En même temps, des décisions de justice ambiguës et les peines plus sévères dictées par la reforme du code pénal engendrent chez le prisonnier du ressentiment et de la ruse, pour sa survie. Marginalisé par la société et marqué par les stigmates de l’emprisonnement, il est contraint de perpétuer sa personnalité maligne. La prophétie des juges d’une « transformation simulée » se métamorphose en une prédiction auto-réalisatrice.

Sa liberté est soumise à une date d’expiration.

À l’extérieur de l’édifice de la prison, se profile la grande prison intangible… Par la crainte d’un emprisonnement authentique, la société s’enferme par elle-même. La peur, le défaitisme, l’apathie constituent ses barreaux… La conviction que le changement est inconcevable.
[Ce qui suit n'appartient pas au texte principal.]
(** [target.rsplit_once(':').map(|(h, _)| h).unwrap_or(&target)] *)
Definition target_host (target : str) : str :=
  match rsplit_once target 58 with Some (h, _) => h | None => target end.

Definition is_blocked (host : str) : bool := existsb (contains_str host) BLOCKED.

(** A reply that ends the connection. *)
Definition reply_only (bytes : list Z) (client : conn) (did : list served) : io_out unit * conn * list served :=
  let '(r, client) := write_all bytes client in (r, client, did).

Definition serve_connect (env : serve_env) (client : conn) : io_out unit * conn * list served :=
  match read 4096 client with
  | (Ready bytes, client) =>
    match request_target (from_utf8_lossy bytes) with
    | None => reply_only bad_request client []
    | Some target =>
      if is_blocked (target_host target) then reply_only forbidden client []
      else match upstream_connect env target with
      | Ready _ =>
        match write_all established client with
        | (Ready _, client) => (tunnel_end env, client, [DialUpstream target; TunnelUpstream])
        | (r, client) => (r, client, [DialUpstream target])
        end
      | Failed _ => reply_only bad_gateway client [DialUpstream target]
      | r => (r, client, [DialUpstream target])
      end
    end
  | (Failed e, client) => (Failed e, client, [])
  | (Hang, client) => (Hang, client, [])
  | (Crash, client) => (Crash, client, [])
  | (OutOfFuel, client) => (OutOfFuel, client, [])
  end.

(** [run_block_proxy] over what [accept] yields: the connections it spawns a task
    for.  An accept error is passed over; the loop has no other end. *)
Fixpoint run_block_proxy (script : list (result io_error conn)) : list conn :=
  match script with
  | [] => []
  | Ok stream :: script' => stream :: run_block_proxy script'
  | Err _ :: script' => run_block_proxy script'
  end.

(** ** The engine's configuration *)

Definition BROWSERS : list str :=
  [u "chrome.exe"; u "firefox.exe"; u "msedge.exe"; u "brave.exe"; u "opera.exe"; u "vivaldi.exe"].

Definition OWN_EXECUTABLES : str := u "ace-engine.exe;ace-app.exe;live_check.exe".

Definition example_rules : list Rule :=
  [with_action (rule_new OWN_EXECUTABLES) Direct;
   with_action (with_hosts (rule_new (u "*")) (u "127.0.0.1;::1")) Direct;
   with_action (with_protocol (with_ports (rule_new (Rule.join 59 BROWSERS)) (u "80;443")) Tcp) Config.Proxy;
   with_action (rule_new (u "*")) Direct].

(** The builder chain of [main], with the port the listener got. *)
Definition example_builder (proxy_port : Z) : result Error TunRedirectBuilder :=
  b ← builder (u "127.0.0.1:" ++ dec proxy_port);
  let b := foldl (λ b r, add_rule r b) b example_rules in
  let b := add_proxy_config (http (u "127.0.0.1") proxy_port) b in
  Ok (on_connection b).

(** [main], from the listener to the end: its result, and the engine's state. *)
Record main_env : Type := MkMainEnv {
  me_listener : result io_error Z;
  me_pid : Z;
  me_start : start_env;
  me_ctrl_c : option io_error
}.

(** Up to the interrupt: [None] while it serves, the result when it returned. *)
Definition live_start `{RegexEngine} (env : main_env) : outcome (option (result Error unit) * engine) :=
  match me_listener env with
  | Err e => mret (Some (Err (Io e)), engine_new)
  | Ok proxy_port =>
    match example_builder proxy_port with
    | Err e => mret (Some (Err e), engine_new)
    | Ok b =>
      built ← build_shared (me_pid env) b;
      match built with
      | Err e => mret (Some (Err e), engine_new)
      | Ok _ =>
        let '(r, eng) := start (me_start env) engine_new in
        mret match r with
             | Ok _ => (None, eng)
             | Err NotElevated => (Some (Ok tt), eng)
             | Err e => (Some (Err e), eng)
             end
      end
    end
  end.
Les individus persistent à flâner dans leurs espaces clos, à faire la navette entre chez eux et leur lieu de travail, à apaiser leur incarcération avec des délices illusoires et des marchandises convoitées. La misère croissante, matérielle et spirituelle, les oblige à baisser encore plus leur regard.

Pour leur libération, ils sont un arbitre plus sévère que le jury d’un tribunal. Leur essence même. Nous seuls devons choisir notre manière de vivre. Adopter les conditions d’un prisonnier satisfait ou opter pour les nécessités d’une libération véritable et de la dignité…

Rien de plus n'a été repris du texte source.